Mi piace pensare che il mio libro, i miei libri (ce ne saranno altri, spero), possano leggerli tutti. Anche chi non è amante dell’horror. È chiaro che poi i gusti sono gusti. Io non leggo romanzi rosa perché non mi prendono. Quando si parla di horror, si pensa a sangue, membra staccate, organi che volano da una parte all’altra, ma non è così. Quello è splatter. L’horror è essere chiusi in un stanza buia e udire rumori sinistri intorno a sé, sentire qualcosa che ti sfiora il corpo, avvertire un respiro lieve. E scoprire che nello sgabuzzino dove la lampadina si è rotta, si è intrufolato il gatto della vicina. Di nuovo, qui devo riprendere una frase di Stephen King. La prima stesura la scrivi per te stesso. Io faccio così. Scrivo e mi racconto la storia, a volte sono i personaggi che la raccontano a me, perché io voglio fargli fare una cosa, ma loro ne fanno un’altra. La seconda stesura, la scrivo per tutti i tipi di lettori, cercando di limitare l’uso di parole forti dove non è necessario, o di descrivere scene cruente (mai successo) senza far storcere il naso dal disgusto.
Quanto c’è di autobiografico in ciò che scrivi?
Poco. Può capitare che faccia fare ad un personaggio qualcosa che ho fatto io. In un racconto inedito, marito e moglie hanno una discussione, e ho preso spunto da una delle poche (e qui mi cresce il naso alla pinocchio) discussioni, stupide, avute con mia moglie.
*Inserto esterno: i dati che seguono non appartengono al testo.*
Lemma required_cap_loop_Done (k : nat) : forall c bound : Z,
  1 <= c < 2 ^ 64 -> bound <= 2 ^ 63 -> bound <= c * 2 ^ Z.of_nat k ->
  exists r j, required_cap_loop k c bound = Done r /\
              0 <= j /\ r = c * 2 ^ j /\ bound <= r /\ r < 2 ^ 64 /\
              (r = c \/ r < 2 * bound).
Proof.
  induction k as [|k IH]; intros c bound Hc Hb Hk.
  - cbn [required_cap_loop]. change (2 ^ Z.of_nat 0) with 1 in Hk.
    destruct (Z.ltb_spec c bound); [lia|].
    exists c, 0. cbn. repeat split; auto; lia.
  - cbn [required_cap_loop]. destruct (Z.ltb_spec c bound) as [Hlt|Hge].
    + rewrite size_t_small by lia.
      destruct (IH (c * 2) bound) as (r & j & Hloop & Hj & Hr & Hbr & Hr64 & Hor);
        [lia|lia|..].
      { rewrite Nat2Z.inj_succ, <- Z.add_1_r, pow2_succ in Hk by lia. lia. }
      exists r, (j + 1). rewrite pow2_succ by lia.
      repeat split; auto; lia.
    + exists c, 0. cbn. repeat split; auto; lia.
Qed.

Lemma required_cap_loop_stuck (fuel : nat) (bound : Z) :
  0 < bound -> required_cap_loop fuel 0 bound = OutOfFuel.
Proof.
  intros Hb. induction fuel as [|fuel IH]; cbn [required_cap_loop];
    destruct (Z.ltb_spec 0 bound); try lia; [reflexivity|exact IH].
Qed.

Lemma va_copy_Done ys : forall v (i : nat),
  Z.of_nat i + Z.of_nat (length ys) <= capacity v ->
  Z.of_nat (length (data v)) = capacity v ->
  exists d, va_copy v (Z.of_nat i) ys = Done (Build_varray (capacity v) (len v) d) /\
            length d = length (data v) /\
            take (i + length ys) d = take i (data v) ++ (Some <$> ys).
Proof.
  induction ys as [|y ys IH]; intros v i Hi Hd.
  - exists (data v). cbn [va_copy length fmap list_fmap].
    rewrite Nat.add_0_r, app_nil_r. destruct v; auto.
  - cbn [va_copy length] in *. rewrite va_set_Done by lia.
    cbn [mbind outcome_bind]. rewrite Nat2Z.id.
    replace (Z.of_nat i + 1) with (Z.of_nat (S i)) by lia.
    set (v1 := Build_varray _ _ _).
    destruct (IH v1 (S i)) as (d & Hcopy & Hlen & Htake).
    { subst v1. cbn [capacity]. lia. }
    { subst v1. cbn [capacity data]. rewrite length_insert. lia. }
    exists d. split; [exact Hcopy|]. subst v1. cbn [data] in *.
    rewrite length_insert in Hlen. split; [exact Hlen|].
    replace (i + S (length ys))%nat with (S i + length ys)%nat by lia.
    rewrite Htake. cbn [fmap list_fmap].
    rewrite (take_insert_snoc (data v) (take i (data v)) i (Some y)) by (auto; lia).
    now rewrite <- app_assoc.
Qed.

(** The copy of a whole input array of [n] elements to the slots from
    [len] on, when neither byte product wraps. *)
Lemma memcpy_elems_whole v ys (l : nat) :
  sizeof A * Z.of_nat l < 2 ^ 64 -> sizeof A * Z.of_nat (length ys) < 2 ^ 64 ->
  memcpy_elems v (size_t (sizeof A * Z.of_nat l)) ys
               (size_t (sizeof A * Z.of_nat (length ys))) (sizeof A)
  = va_copy v (Z.of_nat l) ys.
Proof.
  intros Hl Hn. pose proof (sizeof_range A) as Hs. unfold memcpy_elems.
  rewrite !size_t_small by nia.
  rewrite !(Z.mul_comm (sizeof A)), !Z.mod_mul, !Z.div_mul by lia.
  rewrite Z.eqb_refl, Z.leb_refl. cbn [andb].
  now rewrite Nat2Z.id, firstn_all.
Qed.

Lemma varray_append_spec (fuel : nat) v xs ys :
  represents v xs ->
  sizeof_varray_t + 2 * (len v + Z.of_nat (length ys)) * sizeof A < 2 ^ 64 ->
  (63 <= fuel)%nat ->
  exists v' j,
    varray_append fuel v ys (Z.of_nat (length ys)) = Done v' /\
    represents v' (xs ++ ys) /\
    0 <= j /\ capacity v' = capacity v * 2 ^ j /\
    (capacity v' = capacity v \/ capacity v' < 2 * len v').
Proof.
  intros Hr Hfit Hfuel. pose proof Hr as (Hl & Hc & Hle & Hd & Ht & Ha).
  pose proof (sizeof_range A) as Hs.
  assert (H16 : sizeof_varray_t = 16) by reflexivity.
  assert (Hlen : len v + Z.of_nat (length ys) < 2 ^ 63) by nia.
  unfold varray_append, _varray_append.
  rewrite (size_t_small (len v + _)) by lia.
  destruct (required_cap_loop_Done fuel (capacity v) (len v + Z.of_nat (length ys)))
    as (r & j & Hloop & Hj & Hrj & Hbr & Hr64 & Hor); [lia|lia|..].
  { assert (2 ^ 63 <= 2 ^ Z.of_nat fuel) by (apply Z.pow_le_mono_r; lia). nia. }
  rewrite Hloop. cbn [mbind outcome_bind].
  assert (Hpos : 0 < 2 ^ j) by (apply Z.pow_pos_nonneg; lia).
  assert (Hv1 : exists v1,
             (if capacity v <? r then
                data ← alloc (size_t (sizeof_varray_t + r * sizeof A)) (sizeof A) (data v);
                Done (Build_varray r (len v) data)
              else Done v) = Done v1 /\
             capacity v1 = r /\ len v1 = len v /\
             Z.of_nat (length (data v1)) = r /\
             take (length xs) (data v1) = Some <$> xs /\
             sizeof_varray_t + r * sizeof A < 2 ^ 64).
  { destruct (Z.ltb_spec (capacity v) r) as [Hgrow|Hkeep].
    - assert (Hrfit : sizeof_varray_t + r * sizeof A < 2 ^ 64)
        by (destruct Hor; [lia|nia]).
      rewrite alloc_exact by lia.
      cbn [mbind outcome_bind]. eexists. split; [reflexivity|].
      cbn [capacity len data]. rewrite length_resize.
      split; [reflexivity|]. split; [reflexivity|]. split; [lia|].
      split; [|exact Hrfit].
      rewrite take_resize, Nat.min_l by lia. rewrite resize_le by lia. exact Ht.
    - assert (Hrc : r = capacity v) by nia. exists v. rewrite Hrc. auto 10. }
  destruct Hv1 as (v1 & -> & Hc1 & Hl1 & Hd1 & Ht1 & Ha1). cbn [mbind outcome_bind].
  rewrite Hl1, Hl, memcpy_elems_whole by nia.
  destruct (va_copy_Done ys v1 (length xs)) as (d & Hcopy & Hdlen & Htake);
    [lia|lia|].
  rewrite Hcopy. cbn [mbind outcome_bind capacity len data].
  eexists _, j. split; [reflexivity|]. unfold represents. cbn [capacity len data].
  rewrite Hc1, Hl1, size_t_small by lia. rewrite length_app, fmap_app, Htake, Ht1.
  split; [|split; [exact Hj|split; [exact Hrj|lia]]].
  split; [lia|]. split; [lia|]. split; [lia|]. split; [lia|]. split; [reflexivity|].
  exact Ha1.
Qed.

Lemma doubling_unique (c m r1 r2 j1 j2 : Z) :
  1 <= c -> 0 <= j1 -> 0 <= j2 -> r1 = c * 2 ^ j1 -> r2 = c * 2 ^ j2 ->
  m <= r1 -> m <= r2 -> (r1 = c \/ r1 < 2 * m) -> (r2 = c \/ r2 < 2 * m) ->
  r1 = r2.
Proof.
  intros Hc Hj1 Hj2 -> -> Hm1 Hm2 Ho1 Ho2.
  assert (Hp1 : 0 < 2 ^ j1) by (apply Z.pow_pos_nonneg; lia).
  assert (Hp2 : 0 < 2 ^ j2) by (apply Z.pow_pos_nonneg; lia).
  destruct (Z.lt_trichotomy j1 j2) as [Hlt|[->|Hgt]]; [|reflexivity|].
  - assert (2 ^ (j1 + 1) <= 2 ^ j2) by (apply Z.pow_le_mono_r; lia).
    rewrite pow2_succ in * by lia. nia.
  - assert (2 ^ (j2 + 1) <= 2 ^ j1) by (apply Z.pow_le_mono_r; lia).
    rewrite pow2_succ in * by lia. nia.
Qed.

(** X1. Taking from an empty array is undefined: with no element stored,
    [varray_pop] and [varray_last] index the buffer at [(size_t)-1], which
    lies beyond every capacity. *)
Theorem varray_pop_last_empty v :
  represents v [] -> varray_pop v = Undefined /\ varray_last v = Undefined.
Proof.
  intros (Hl & Hc & _). change (len v = 0) in Hl.
  unfold varray_pop, varray_last, va_get. cbn [capacity len data]. rewrite Hl.
  change (size_t (0 - 1)) with (2 ^ 64 - 1).
  destruct (Z.ltb_spec (2 ^ 64 - 1) (capacity v)); [lia|].
  rewrite andb_false_r. split; reflexivity.
Qed.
Nella storia che sto scrivendo in questo momento, uno dei protagonisti è il responsabile di un centro dove si cambiano i parabrezza delle automobili. Il mio lavoro è cambiare i parabrezza delle automobili, per cui ho preso spunto dal lavoro del mio responsabile. Attingo quello che mi serve per la storia da quello che vivo o vedo nella realtà.
C’è un tema ricorrente nei tuoi racconti?
Gente che muore, impazzisce, fantasmi, cannibali, ispettori delle tasse, tutto quello che può terrorizzare una persona.
Tre aggettivi per descrivere la tua scrittura.
Forse a questa domanda dovrebbero rispondere i lettori del mio libro. Penso che si possa definire scorrevole e avvolgente, che non annoi dopo le prime battute e che quando inizi a leggere vuoi sapere come prosegue (e mio padre, che non ha mai letto un libro, ha letto il racconto il dollaro d’argento tutto in un fiato); reale e diretta, e di nuovo mi riallaccio ad una frase di Stephen King. Evitare di scrivere paroloni come se avessi mangiato un dizionario (non era proprio così), ma sempre comunque riferito al personaggio a cui si vuole mettere in bocca quella frase. Se ad esempio, un tizio che a malapena ha terminato il liceo guarda la Gioconda, non gli farò mai dire: “Non concordo con voi, amici, trovo questo quadro piatto e dai colori scialbi”, ma piuttosto: “Cazzo dite, ragazzi, questo quadro fa cagare”. Potrà non piacere, ma è una risposta reale.
Quali sono i tuoi progetti futuri?
Diventare fottutamente ricco. Scherzo, ovviamente. Continuare a scrivere è la mia priorità. Aggiungere altri racconti, magari un romanzo, al mio primo libro. Farmi conoscere, intrattenere piacevolmente per qualche ora i lettori. Come detto in precedenza, sto scrivendo altri racconti e revisionando altri già scritti.